On plie bagages en 10 minutes chrono, on saute dans le camion et on file vers l’agence qui vend les billets pour le ferry au milieu d’une tempête de sable pour couronner le tout. Grâce aux précieuses infos de Vanessa et Romain (www.vanetroamoto.com), on arrive directement dans le bon bureau où le gars de la compagnie nous dit que c’est vraiment juste pour faire les papiers pour un départ ce soir (il est presque 11 heures). Mais, il est drôlement sympa (et son chef aussi, qui me prie de l’excuser car j’ai assisté à une engueulade tandis qu’on attendait dans son bureau) et ils nous font une attestation précisant que les billets seront émis plus tard. Ils nous disent de nous rendre immédiatement au port pour faire toutes les démarches pour le camion au plus vite (tout ferme à 14h). Quelqu’un de la compagnie viendra nous amener les billets le soir au port à l’embarquement.

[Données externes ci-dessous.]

(** Two sorted arrangements of the same elements coincide as soon as the
    comparator tells the elements apart. *)
Lemma sorted_unique (l1 l2 : list A) :
  StronglySorted le l1 -> StronglySorted le l2 -> Permutation l1 l2 ->
  (forall x y, In x l1 -> In y l1 -> le x y -> le y x -> x = y) ->
  l1 = l2.
Proof.
  intros S1. revert l2. induction S1 as [|a t1 St1 IH Ha]; intros l2 S2 P Hanti.
  - apply Permutation_nil in P. now subst.
  - destruct l2 as [|b t2]; [apply Permutation_sym, Permutation_nil in P; discriminate|].
    inversion S2 as [|b' t2' St2 Hb]; subst.
    rewrite Forall_forall in Ha, Hb.
    assert (Hab : a = b).
    { assert (Ina : In a (b :: t2)) by (apply (Permutation_in a P); now left).
      assert (Inb : In b (a :: t1))
        by (apply (Permutation_in b (Permutation_sym P)); now left).
      destruct Ina as [->|Ina]; [reflexivity|].
      destruct Inb as [<-|Inb]; [reflexivity|].
      apply Hanti; [now left | now right | now apply Ha | now apply Hb]. }
    subst b. f_equal. apply IH; [exact St2 | now apply Permutation_cons_inv with a|].
    intros x y Hx Hy. apply Hanti; now right.
Qed.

On file au port où on enchaine au pas de course toutes les démarches. Autant cela avait été pénible à Bazargan, autant à Bandar Abbas, les différents interlocuteurs sont sympas et compréhensifs. On arrive à faire tous les papiers administratifs (une dizaine de bureaux différents) dans le temps imparti (à 1/4 d’heure près). Soulagés, on repart en ville changer de l’argent pour payer les billets au gars de la compagnie (on a laissé un acompte, on avait pas assez sur nous) et acheter de quoi manger. Retour au port pour une après midi d’attente dans le hall avant de finalement embarquer et s’installer dans le ferry vers 19h. On devait partir vers 21h, ce sera finalement 23h.

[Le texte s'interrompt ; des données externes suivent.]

(* ===== verification/Ber.v ===== *)
(** * BER lengths, integers and strings (snmp_encoding.go, snmp_handlers.go,
    snmpv3.go)

    The tag-length-value layer every message is built from and read with.
    Readers take the datagram and a cursor and return the new cursor, exactly
    as in the source; they run in [res], so an out-of-range read is visible. *)

From S2P Require Import Prelude.

(** ** Constants (constants.go) *)
Definition ASN1_SEQUENCE : Z := 0x30.
Definition ASN1_INTEGER : Z := 0x02.
Definition ASN1_OCTET_STRING : Z := 0x04.
Definition ASN1_NULL : Z := 0x05.
Definition ASN1_OBJECT_ID : Z := 0x06.
Definition ASN1_OID : Z := 0x06.
Definition ASN1_GET_REQUEST : Z := 0xA0.
Definition ASN1_GET_NEXT : Z := 0xA1.
Definition ASN1_SET_REQUEST : Z := 0xA3.
Definition ASN1_GET_BULK : Z := 0xA5.
Definition SNMP_GET_RESPONSE : Z := 0xa2.
Definition ASN1_IPADDRESS : Z := 0x40.
Definition ASN1_COUNTER32 : Z := 0x41.
Definition ASN1_GAUGE32 : Z := 0x42.
Definition ASN1_TIMETICKS : Z := 0x43.
Definition ASN1_COUNTER64 : Z := 0x46.

(** ** Lengths *)

(** The accumulation loop of [parseLength], [lengthBytes] iterations. *)
Fixpoint length_loop (n : nat) (data : bytes) (pos acc : Z) : res (Z * Z) :=
  match n with
  | O => Ok (acc, pos)
  | S n' =>
      let! b := index data pos in
      length_loop n' data (pos + 1) (u32 (Z.lor (Z.shiftl acc 8) b))
  end.

Definition parseLength (data : bytes) (pos : Z) : res (Z * Z) :=
  if len data <=? pos then Ok (-1, pos) else
  let! first := index data pos in
  let pos := pos + 1 in
  if first <? 0x80 then Ok (first, pos) else
  let lengthBytes := Z.land first 0x7F in
  if (lengthBytes =? 0) || (4 <? lengthBytes) || (len data <? pos + lengthBytes)
  then Ok (-1, pos) else
  let! (acc, pos) := length_loop (Z.to_nat lengthBytes) data pos 0 in
  if MaxInt32 <? acc then Ok (-1, pos) else Ok (acc, pos).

Après une petite nuit confortablement installés sur les banquettes, on est réveillé par la télé allumée à 6h30 avec un programme de la télé officielle iranienne où l’on subit pendant une heure le monologue de l’Imam Khameni qui s’adresse à une assemblée d’hommes assis en tailleur qui l’écoutent religieusement en hochant la tête. On sort prendre l’air sur le pont et rejoindre les deux cyclos irlandais (www.toycompasseast.tumblr.com) rencontrés la veille et en route depuis Londres vers le Népal. Il est bientôt 9h et on aperçoit les tours de Sharjah et Dubaï au loin.

20131105_026Le séjour iranien nous aura vraiment beaucoup plu malgré les deux derniers jours d’attente inutile et maintenant, il nous reste à affronter les douanes et la police des Émirats Arabes Unis !!!